◆ **Activity**: Starting at the line that contains "(wait_time : Z) : AtCmd unit" and ending at the line that contains "(topic : string) : AtCmd unit", the lines below are to be given again exactly, with nothing added.

◆ **Given entries**:
——

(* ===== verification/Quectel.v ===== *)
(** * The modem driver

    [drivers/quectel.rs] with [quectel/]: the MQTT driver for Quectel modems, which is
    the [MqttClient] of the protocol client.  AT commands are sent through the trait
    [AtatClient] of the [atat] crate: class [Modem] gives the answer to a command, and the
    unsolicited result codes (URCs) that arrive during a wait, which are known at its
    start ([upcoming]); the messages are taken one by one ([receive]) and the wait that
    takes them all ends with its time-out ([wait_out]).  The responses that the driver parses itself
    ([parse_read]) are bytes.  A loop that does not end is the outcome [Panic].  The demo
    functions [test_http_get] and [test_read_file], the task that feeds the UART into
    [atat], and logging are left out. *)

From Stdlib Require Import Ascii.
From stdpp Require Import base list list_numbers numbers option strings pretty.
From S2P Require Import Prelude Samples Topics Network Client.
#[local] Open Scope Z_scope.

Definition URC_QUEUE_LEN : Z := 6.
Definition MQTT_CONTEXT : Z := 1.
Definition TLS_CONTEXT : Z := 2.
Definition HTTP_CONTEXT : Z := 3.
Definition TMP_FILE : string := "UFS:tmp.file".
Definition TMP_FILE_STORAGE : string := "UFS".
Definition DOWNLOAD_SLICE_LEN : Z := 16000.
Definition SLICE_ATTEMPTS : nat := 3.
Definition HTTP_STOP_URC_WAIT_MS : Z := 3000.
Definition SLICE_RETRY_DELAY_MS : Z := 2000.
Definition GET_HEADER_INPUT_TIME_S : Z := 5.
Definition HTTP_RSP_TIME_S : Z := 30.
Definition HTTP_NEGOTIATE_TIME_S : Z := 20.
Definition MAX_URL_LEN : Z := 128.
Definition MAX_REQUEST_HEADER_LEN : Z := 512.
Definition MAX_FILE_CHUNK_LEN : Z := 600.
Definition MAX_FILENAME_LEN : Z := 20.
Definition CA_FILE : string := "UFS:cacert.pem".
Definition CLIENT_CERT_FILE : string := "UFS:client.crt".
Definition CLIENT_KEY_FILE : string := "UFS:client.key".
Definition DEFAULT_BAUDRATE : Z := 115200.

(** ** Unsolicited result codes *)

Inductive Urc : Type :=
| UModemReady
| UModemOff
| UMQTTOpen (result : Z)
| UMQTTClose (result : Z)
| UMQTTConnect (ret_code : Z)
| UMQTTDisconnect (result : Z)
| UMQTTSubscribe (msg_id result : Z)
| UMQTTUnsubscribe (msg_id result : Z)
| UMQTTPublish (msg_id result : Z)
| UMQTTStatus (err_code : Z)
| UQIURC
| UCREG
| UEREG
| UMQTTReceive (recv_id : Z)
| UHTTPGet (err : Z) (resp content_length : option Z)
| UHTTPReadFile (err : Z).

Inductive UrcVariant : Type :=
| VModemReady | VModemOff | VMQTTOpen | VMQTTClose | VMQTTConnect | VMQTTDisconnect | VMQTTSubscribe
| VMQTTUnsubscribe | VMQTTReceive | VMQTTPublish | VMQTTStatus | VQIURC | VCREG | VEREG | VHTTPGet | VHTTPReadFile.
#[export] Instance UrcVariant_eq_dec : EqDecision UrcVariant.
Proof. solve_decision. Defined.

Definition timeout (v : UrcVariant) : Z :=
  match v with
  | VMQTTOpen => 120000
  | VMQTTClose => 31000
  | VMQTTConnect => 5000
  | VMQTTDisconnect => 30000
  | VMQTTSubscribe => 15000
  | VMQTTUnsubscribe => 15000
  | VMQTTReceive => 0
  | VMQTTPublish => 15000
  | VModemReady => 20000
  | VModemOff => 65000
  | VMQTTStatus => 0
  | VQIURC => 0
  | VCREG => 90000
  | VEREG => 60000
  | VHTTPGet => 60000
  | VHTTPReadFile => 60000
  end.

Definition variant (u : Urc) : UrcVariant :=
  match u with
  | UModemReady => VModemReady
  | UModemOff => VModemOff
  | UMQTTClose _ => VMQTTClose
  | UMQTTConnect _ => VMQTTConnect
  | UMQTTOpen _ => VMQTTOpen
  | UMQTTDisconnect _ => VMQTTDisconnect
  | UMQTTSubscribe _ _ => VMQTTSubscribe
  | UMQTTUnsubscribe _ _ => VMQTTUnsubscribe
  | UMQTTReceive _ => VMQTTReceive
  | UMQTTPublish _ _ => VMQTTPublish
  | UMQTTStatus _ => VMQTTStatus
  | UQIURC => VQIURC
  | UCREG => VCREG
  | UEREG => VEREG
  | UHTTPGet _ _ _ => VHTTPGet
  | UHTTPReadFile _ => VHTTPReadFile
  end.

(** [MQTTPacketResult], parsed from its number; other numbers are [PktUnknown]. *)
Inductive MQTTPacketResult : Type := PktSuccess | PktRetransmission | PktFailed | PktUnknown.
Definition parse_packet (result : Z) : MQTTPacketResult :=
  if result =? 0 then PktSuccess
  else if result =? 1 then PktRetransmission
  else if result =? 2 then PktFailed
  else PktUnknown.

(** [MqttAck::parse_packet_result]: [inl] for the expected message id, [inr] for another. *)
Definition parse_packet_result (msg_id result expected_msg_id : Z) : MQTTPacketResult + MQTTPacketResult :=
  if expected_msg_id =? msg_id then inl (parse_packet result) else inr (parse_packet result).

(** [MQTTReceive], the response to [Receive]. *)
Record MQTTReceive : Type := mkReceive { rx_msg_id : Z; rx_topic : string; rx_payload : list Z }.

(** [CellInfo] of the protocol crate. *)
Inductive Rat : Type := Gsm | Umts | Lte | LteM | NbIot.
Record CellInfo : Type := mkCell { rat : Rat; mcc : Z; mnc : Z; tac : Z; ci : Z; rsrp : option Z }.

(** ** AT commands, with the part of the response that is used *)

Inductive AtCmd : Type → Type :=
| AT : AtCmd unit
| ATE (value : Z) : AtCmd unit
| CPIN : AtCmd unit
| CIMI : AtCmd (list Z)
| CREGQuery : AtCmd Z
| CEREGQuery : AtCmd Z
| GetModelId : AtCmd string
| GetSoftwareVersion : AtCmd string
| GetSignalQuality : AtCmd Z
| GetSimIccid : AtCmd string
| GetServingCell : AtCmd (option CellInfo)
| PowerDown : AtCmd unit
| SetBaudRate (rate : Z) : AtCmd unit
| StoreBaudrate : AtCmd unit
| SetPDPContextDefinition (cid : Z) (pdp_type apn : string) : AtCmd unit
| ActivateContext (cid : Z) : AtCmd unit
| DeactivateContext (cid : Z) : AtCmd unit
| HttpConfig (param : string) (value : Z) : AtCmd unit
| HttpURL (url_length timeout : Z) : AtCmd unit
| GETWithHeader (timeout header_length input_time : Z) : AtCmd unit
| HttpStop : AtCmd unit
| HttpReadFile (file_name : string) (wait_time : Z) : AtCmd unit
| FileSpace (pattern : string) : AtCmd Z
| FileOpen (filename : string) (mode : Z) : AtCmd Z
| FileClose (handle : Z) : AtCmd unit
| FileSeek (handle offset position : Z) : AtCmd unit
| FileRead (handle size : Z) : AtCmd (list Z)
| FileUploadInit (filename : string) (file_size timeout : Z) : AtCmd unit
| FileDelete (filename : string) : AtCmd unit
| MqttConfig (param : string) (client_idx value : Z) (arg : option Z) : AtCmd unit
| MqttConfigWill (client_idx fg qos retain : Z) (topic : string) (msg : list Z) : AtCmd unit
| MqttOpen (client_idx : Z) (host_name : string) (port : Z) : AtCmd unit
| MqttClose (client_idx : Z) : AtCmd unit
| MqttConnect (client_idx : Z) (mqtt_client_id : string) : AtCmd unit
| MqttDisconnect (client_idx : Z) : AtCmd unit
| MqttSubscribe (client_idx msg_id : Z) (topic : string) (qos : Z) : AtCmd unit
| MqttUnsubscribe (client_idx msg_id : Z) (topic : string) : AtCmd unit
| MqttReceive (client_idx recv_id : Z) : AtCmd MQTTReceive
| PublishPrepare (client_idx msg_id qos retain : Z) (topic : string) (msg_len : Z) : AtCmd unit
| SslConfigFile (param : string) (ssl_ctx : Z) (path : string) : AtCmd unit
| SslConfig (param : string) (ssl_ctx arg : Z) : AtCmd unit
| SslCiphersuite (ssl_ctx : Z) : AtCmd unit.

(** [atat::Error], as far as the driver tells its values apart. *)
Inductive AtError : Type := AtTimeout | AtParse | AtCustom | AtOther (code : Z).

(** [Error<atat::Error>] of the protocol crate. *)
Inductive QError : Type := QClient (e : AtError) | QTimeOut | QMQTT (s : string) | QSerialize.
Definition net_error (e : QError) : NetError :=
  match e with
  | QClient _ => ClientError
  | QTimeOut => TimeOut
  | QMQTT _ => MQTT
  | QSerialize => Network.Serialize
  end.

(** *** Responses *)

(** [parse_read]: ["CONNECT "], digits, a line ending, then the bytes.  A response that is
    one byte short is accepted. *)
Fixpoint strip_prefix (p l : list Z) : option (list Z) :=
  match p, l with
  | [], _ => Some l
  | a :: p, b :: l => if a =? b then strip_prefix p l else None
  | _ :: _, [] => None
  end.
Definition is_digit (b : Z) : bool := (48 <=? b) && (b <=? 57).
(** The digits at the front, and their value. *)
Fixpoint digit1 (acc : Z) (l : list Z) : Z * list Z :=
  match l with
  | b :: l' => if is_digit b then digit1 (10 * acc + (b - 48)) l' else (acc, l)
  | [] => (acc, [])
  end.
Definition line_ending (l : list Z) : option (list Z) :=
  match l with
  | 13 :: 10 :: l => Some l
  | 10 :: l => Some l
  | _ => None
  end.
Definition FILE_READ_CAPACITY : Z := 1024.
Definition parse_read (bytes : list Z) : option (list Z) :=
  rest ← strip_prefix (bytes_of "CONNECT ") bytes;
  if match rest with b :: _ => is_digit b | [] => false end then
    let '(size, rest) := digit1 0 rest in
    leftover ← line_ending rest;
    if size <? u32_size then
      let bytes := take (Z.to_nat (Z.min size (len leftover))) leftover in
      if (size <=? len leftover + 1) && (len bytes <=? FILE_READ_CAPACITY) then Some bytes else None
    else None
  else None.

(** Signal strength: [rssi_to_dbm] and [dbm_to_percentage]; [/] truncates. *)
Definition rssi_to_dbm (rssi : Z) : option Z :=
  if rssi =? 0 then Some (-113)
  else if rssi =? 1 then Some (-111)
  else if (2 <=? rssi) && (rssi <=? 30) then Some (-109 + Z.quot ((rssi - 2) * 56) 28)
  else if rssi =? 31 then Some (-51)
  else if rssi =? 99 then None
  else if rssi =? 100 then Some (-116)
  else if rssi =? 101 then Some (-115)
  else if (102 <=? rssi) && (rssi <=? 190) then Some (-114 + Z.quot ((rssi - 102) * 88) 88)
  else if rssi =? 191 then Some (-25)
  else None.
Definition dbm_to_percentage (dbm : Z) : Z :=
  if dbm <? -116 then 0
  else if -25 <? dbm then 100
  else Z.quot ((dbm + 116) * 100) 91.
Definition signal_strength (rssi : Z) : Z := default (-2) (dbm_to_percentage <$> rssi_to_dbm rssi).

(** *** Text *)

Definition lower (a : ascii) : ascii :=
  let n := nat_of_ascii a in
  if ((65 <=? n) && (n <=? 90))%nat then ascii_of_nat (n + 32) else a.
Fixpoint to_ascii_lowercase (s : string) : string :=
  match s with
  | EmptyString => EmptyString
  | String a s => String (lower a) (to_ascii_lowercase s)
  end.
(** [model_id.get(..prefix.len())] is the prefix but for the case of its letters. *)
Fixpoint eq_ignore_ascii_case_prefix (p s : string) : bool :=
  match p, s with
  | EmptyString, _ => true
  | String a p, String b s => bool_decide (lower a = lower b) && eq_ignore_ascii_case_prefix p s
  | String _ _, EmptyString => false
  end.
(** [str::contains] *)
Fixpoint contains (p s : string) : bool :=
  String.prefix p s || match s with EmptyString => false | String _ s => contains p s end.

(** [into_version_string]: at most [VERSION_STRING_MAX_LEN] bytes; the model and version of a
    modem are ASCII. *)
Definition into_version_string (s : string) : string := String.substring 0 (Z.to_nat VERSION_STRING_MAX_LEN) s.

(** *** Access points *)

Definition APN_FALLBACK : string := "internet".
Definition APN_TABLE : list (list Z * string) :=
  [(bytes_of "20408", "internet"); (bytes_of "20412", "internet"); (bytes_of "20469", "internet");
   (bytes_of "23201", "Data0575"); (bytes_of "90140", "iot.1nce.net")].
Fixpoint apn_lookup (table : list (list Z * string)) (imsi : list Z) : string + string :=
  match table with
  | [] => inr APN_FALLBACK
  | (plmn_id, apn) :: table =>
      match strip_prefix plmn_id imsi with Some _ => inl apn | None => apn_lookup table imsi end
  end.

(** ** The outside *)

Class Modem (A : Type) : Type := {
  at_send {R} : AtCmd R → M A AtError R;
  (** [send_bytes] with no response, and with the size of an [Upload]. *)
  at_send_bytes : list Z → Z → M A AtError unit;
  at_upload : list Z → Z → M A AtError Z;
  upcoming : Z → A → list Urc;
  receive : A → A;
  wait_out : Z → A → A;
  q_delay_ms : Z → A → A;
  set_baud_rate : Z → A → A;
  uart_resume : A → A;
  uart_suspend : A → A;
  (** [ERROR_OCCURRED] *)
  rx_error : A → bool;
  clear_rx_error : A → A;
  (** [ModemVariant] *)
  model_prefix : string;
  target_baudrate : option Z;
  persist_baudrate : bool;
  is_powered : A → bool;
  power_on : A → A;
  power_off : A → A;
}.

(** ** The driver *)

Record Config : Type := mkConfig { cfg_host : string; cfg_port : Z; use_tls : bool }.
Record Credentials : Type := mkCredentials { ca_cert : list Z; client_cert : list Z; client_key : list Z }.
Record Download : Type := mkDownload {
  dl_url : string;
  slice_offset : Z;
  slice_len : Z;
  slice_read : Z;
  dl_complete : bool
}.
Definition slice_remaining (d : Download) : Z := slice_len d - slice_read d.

——

◆ **Answer box**:
| HttpReadFile (file_name : string) (wait_time : Z) : AtCmd unit
| FileSpace (pattern : string) : AtCmd Z
| FileOpen (filename : string) (mode : Z) : AtCmd Z
| FileClose (handle : Z) : AtCmd unit
| FileSeek (handle offset position : Z) : AtCmd unit
| FileRead (handle size : Z) : AtCmd (list Z)
| FileUploadInit (filename : string) (file_size timeout : Z) : AtCmd unit
| FileDelete (filename : string) : AtCmd unit
| MqttConfig (param : string) (client_idx value : Z) (arg : option Z) : AtCmd unit
| MqttConfigWill (client_idx fg qos retain : Z) (topic : string) (msg : list Z) : AtCmd unit
| MqttOpen (client_idx : Z) (host_name : string) (port : Z) : AtCmd unit
| MqttClose (client_idx : Z) : AtCmd unit
| MqttConnect (client_idx : Z) (mqtt_client_id : string) : AtCmd unit
| MqttDisconnect (client_idx : Z) : AtCmd unit
| MqttSubscribe (client_idx msg_id : Z) (topic : string) (qos : Z) : AtCmd unit
| MqttUnsubscribe (client_idx msg_id : Z) (topic : string) : AtCmd unit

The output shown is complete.